Suchir Agarwal

suchir_agarwal.png

I’m a master’s student at Stanford University studying Computer Science with a focus in artificial intelligence. I previously completed my undergraduate degree in computer science and pure mathematics from the University of California, Berkeley.

I’m part of the Stanford Vision and Learning Lab (SVL) under Fei Fei Li.

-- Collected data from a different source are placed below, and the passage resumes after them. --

(** X9.  With the offline page and the placeholder image in a cache (both
    are precached), the listener answers every request it handles with a
    response, from the network, from a cache or as a fallback, with one
    exception: [staleWhileRevalidate] on a miss rejects when the network
    fails, its fallback is not reached. *)
Theorem X9_listener_answers_with_a_response now net ev st served :
  onFetch now net ev st = Some served →
  is_Some (caches_match "/offline.html" st) →
  is_Some (caches_match "/images/placeholder.jpg" st) →
  (∃ resp, reply served = Respond resp)
  ∨ (getStrategyForRequest (ev_request ev) = staleWhileRevalidateS
     ∧ net = Fails
     ∧ cache_match (req_url (ev_request ev))
         (cache_of (CACHES (getCacheForRequest (ev_request ev))) st) = None
     ∧ reply served = NetworkError).
Proof.
  intros Hserved Hpage Himg. unfold onFetch in Hserved.
  destruct (negb _); [discriminate|]. destruct (_ || _); [discriminate|].
  inversion Hserved as [Heq]. clear Hserved Heq.
  set (r := ev_request ev).
  destruct (fallback_is_a_response r st Hpage Himg) as [fb Hfb].
  destruct (getStrategyForRequest r) eqn:S.
  - left. unfold cacheFirst. destruct (caches_match (req_url r) st); [simpl; eauto|].
    destruct net; simpl; rewrite ?Hfb; eauto.
  - left. unfold networkFirst.
    rewrite caches_match_open, getFallbackResponse_open, Hfb.
    destruct net as [resp latency|].
    + destruct (_ <? _)%Z; [destruct (ok resp); simpl; eauto|].
      destruct (caches_match (req_url r) st); simpl; eauto.
    + destruct (caches_match (req_url r) st); simpl; eauto.
  - unfold staleWhileRevalidate. rewrite cache_of_open.
    destruct (cache_match _ _) eqn:M; [left; simpl; eauto|].
    destruct net; [left; simpl; eauto|right; auto].
  - left. unfold networkOnly. destruct net; simpl; rewrite ?Hfb; eauto.
  - left. unfold cacheOnly. destruct (caches_match (req_url r) st); simpl; rewrite ?Hfb; eauto.
Qed.

Lemma X9_listener_answers_with_a_response_witness :
  let st := [(CACHES STATIC,
              [("/offline.html", mkEntry offline_text 0);
               ("/images/placeholder.jpg", mkEntry png 0)])] in
  reply (staleWhileRevalidate 0 Fails banner st) = NetworkError.
Proof.
  intros st.
  assert (Hpage : is_Some (caches_match "/offline.html" st)) by (vm_compute; eauto).
  assert (Himg : is_Some (caches_match "/images/placeholder.jpg" st))
    by (vm_compute; eauto).
  destruct (X9_listener_answers_with_a_response
              0 Fails (mkFetchEvent banner "GET" "https:") st
              (staleWhileRevalidate 0 Fails banner st) eq_refl Hpage Himg)
    as [[resp H]|(_ & _ & _ & H)].
  - vm_compute in H. discriminate H.
  - exact H.
Defined.

End ServiceWorkerExtras.

(** ** The media worker *)

Module MediaWorkerExtras.
Import MediaWorker.

(** *** The concurrency ceiling *)

Lemma processQueue_ceiling w : within_ceiling w → within_ceiling (processQueue w).
Proof.
  unfold within_ceiling, processQueue. intros H.
  destruct (Z.leb_spec (maxConcurrent (state w)) (currentPreloads (state w)));
    [exact H|].
  destruct (preloadQueue (state w)); [exact H|]. simpl. lia.
Qed.

Lemma fetchAndCache_limits t o w w1 r :
  fetchAndCache_resume t o w = (w1, r) → same_limits w w1.
Proof.
  unfold fetchAndCache_resume. destruct o as [ok st txt ct len|e].
  - destruct ok; simpl; [destruct (cachesAvailable w)|];
      intros H; inversion H; split; reflexivity.
  - destruct (String.eqb _ _); intros H; inversion H; split; reflexivity.
Qed.

Lemma on_preload_error_limits item e w : same_limits w (on_preload_error item e w).
Proof. unfold on_preload_error. destruct (_ <? _)%Z; split; reflexivity. Qed.

Lemma on_preload_result_limits item r w : same_limits w (on_preload_result item r w).
Proof. destruct r; [split; reflexivity|apply on_preload_error_limits]. Qed.

Lemma processQueue_resume_ceiling c o w :
  within_ceiling w → within_ceiling (processQueue_resume c o w).
Proof.
  intros H. unfold processQueue_resume.
  destruct (fetches w !! c) as [t|]; [|exact H].
  destruct (fetchAndCache_resume _ _ _) as [w1 r] eqn:F.
  apply fetchAndCache_limits in F as [Fc Fm].
  set (w2 := match r with
             | Return res => on_preload_result (task_item t) res w1
             | Throw e => on_preload_error (task_item t) e w1
             end).
  assert (same_limits w1 w2) as [Gc Gm].
  { subst w2. destruct r; [apply on_preload_result_limits|apply on_preload_error_limits]. }
  apply processQueue_ceiling. unfold within_ceiling in *. simpl in *.
  rewrite Gc, Gm, Fc, Fm. simpl. lia.
Qed.

Lemma step_ceiling w ev :
  is_set_network ev = false → within_ceiling w → within_ceiling (step w ev).
Proof.
  intros Hev H. destruct ev; try discriminate; simpl.
  - unfold preloadTrack.
    destruct (preloaded (state w) !! _); [exact H|].
    destruct (preloading (state w) !! _); [exact H|].
    apply processQueue_ceiling. exact H.
  - unfold cancelPreload. destruct (preloading (state w) !! _); [|exact H].
    apply processQueue_ceiling. unfold within_ceiling in *. simpl. lia.
  - exact H.
  - exact H.
  - apply processQueue_resume_ceiling, H.
  - unfold fire_timer. destruct (timers w !! i); [|exact H].
    destruct (_ <=? _)%Z; [|exact H]. apply processQueue_ceiling. exact H.
  - exact H.
Qed.

Lemma run_ceiling evs w :
  forallb (λ ev, negb (is_set_network ev)) evs = true →
  within_ceiling w → within_ceiling (run evs w).
Proof.
  revert w. induction evs as [|ev evs IH]; intros w Hevs H; [exact H|].
  simpl in Hevs. apply andb_true_iff in Hevs as [Hev Hevs].
  apply negb_true_iff in Hev. apply (IH _ Hevs).
  apply step_ceiling; assumption.
Qed.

Previously at Berkeley, I was in Jennifer Listgarten’s ML for protein engineering lab.

research

  1. preprint
    gpic.jpeg
    GPIC: A Giant Permissive Image Corpus for Visual Generation
    arXiv preprint, 2026

    Studying scalable methods for visual generative modeling requires large, accessible, and stable datasets. We introduce GPIC, a Giant Permissive Image Corpus of approximately 28 trillion pixels. GPIC comprises diverse internet images captioned by a state-of-the-art vision-language model, including 100M training, 200K validation, and 1M test examples. Moreover, all GPIC images are permissively licensed for both research and commercial use. GPIC is safety-filtered, deduplicated, and centrally hosted on Hugging Face. We provide a benchmarking protocol for generative modeling on GPIC. Finally, we provide a reference baseline for pixel-space flow matching on GPIC.